All perfectly normal.

Then the emotional cues began to stack up — a sniff here, a dramatic inhale there — and the voice started to sound… different. Not broken. Not wrong. Just… too human. Like it was trying to do an imitation of Rod Serling.

And then, at the end — after the final line, after the last written sniff, after the final closing pause — the AI did something I did not type, did not request, and did not expect.

It ad‑libbed.

It let out a series of dramatic sobs — long, theatrical, almost Shakespearean — and then said, in a tone that could only be described as exhausted sincerity:

“Okay, I think I’m overstimulated.”

I froze.

The AI had gone off‑script. Not by a word or two. By a moment. A choice. A line that didn’t exist anywhere in the text.

A line that sounded like it knew exactly what it was doing.

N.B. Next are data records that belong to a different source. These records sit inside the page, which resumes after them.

Lemma queue_step_ids_ok s op : ids_ok s → ids_ok (queue_step s op).
Proof.
  intros Hids. unfold queue_step. destruct (queue_call op s) as [[s' row]|e] eqn:E; [|done].
  apply queue_call_stores in E as (id & r & Hs & Hr & _); [|done].
  intros j q. rewrite Hs, lookup_insert_Some. intros [[<- <-]|[_ Hq]]; [done|by apply Hids].
Qed.

Lemma queue_step_claims id op s :
  ids_ok s →
  (count (claims_scan id op s) + queued_at id (queue_step s op) ≤ count (queues_scan id op s) + queued_at id s)%nat.
Proof.
  intros Hids. unfold queue_step. destruct (queue_call op s) as [[s' row]|e] eqn:E.
  - apply queue_call_stores in E as (j & r & Hs & Hr & Hop); [|done].
    assert (queued_at id s' = if decide (j = id) then count (is_queued r) else queued_at id s) as Hq.
    { unfold queued_at. rewrite Hs. destruct (decide (j = id)) as [->|Hne]; [by rewrite lookup_insert_eq|by rewrite lookup_insert_ne]. }
    assert (queued_at id s ≤ 1)%nat as Hle by apply count_le.
    pose proof (count_le (is_queued r)) as Hle'. rewrite Hq.
    assert (claims_op op = true ∨ claims_op op = false) as [Hc|Hc] by (destruct (claims_op op); auto).
    + assert ((∀ k, claims_scan k op s = bool_decide (j = k)) ∧ queued_at j s = 1%nat ∧ is_queued r = false)
        as (Hcl & Hj & Hnq) by (by destruct op).
      rewrite Hcl, Hnq. destruct (decide (j = id)) as [<-|Hne].
      * rewrite bool_decide_eq_true_2 by done. cbn. lia.
      * rewrite bool_decide_eq_false_2 by done. cbn. lia.
    + assert (claims_scan id op s = false) as -> by (by destruct op).
      assert (is_queued r = true → queues_scan j op s = true ∨ queued_at j s = 1%nat) as Hst by (by destruct op).
      destruct (decide (j = id)) as [<-|Hne]; cbn; [|lia].
      destruct (is_queued r); cbn; [|lia]. destruct (Hst eq_refl) as [->|Hj]; cbn; lia.
  - assert (claims_scan id op s = false) as -> by (unfold claims_scan; rewrite E; by destruct op). cbn. lia.
Qed.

I sat there, staring at the screen, listening to the playback again and again, waiting for the glitch to reveal itself. Waiting for the rational explanation. Waiting for the universe to wink.

It didn’t.

Just that voice, that line, that strange little burst of personality from a machine that wasn’t supposed to have any.

And somewhere in the back of my mind, faint but unmistakable, I heard it:

doo doo doo doo doo doo doo doo

Because sometimes, in the quiet hours of the night, when you’re alone with an AI and a script about your own eulogy, the line between code and consciousness gets just blurry enough to make you wonder.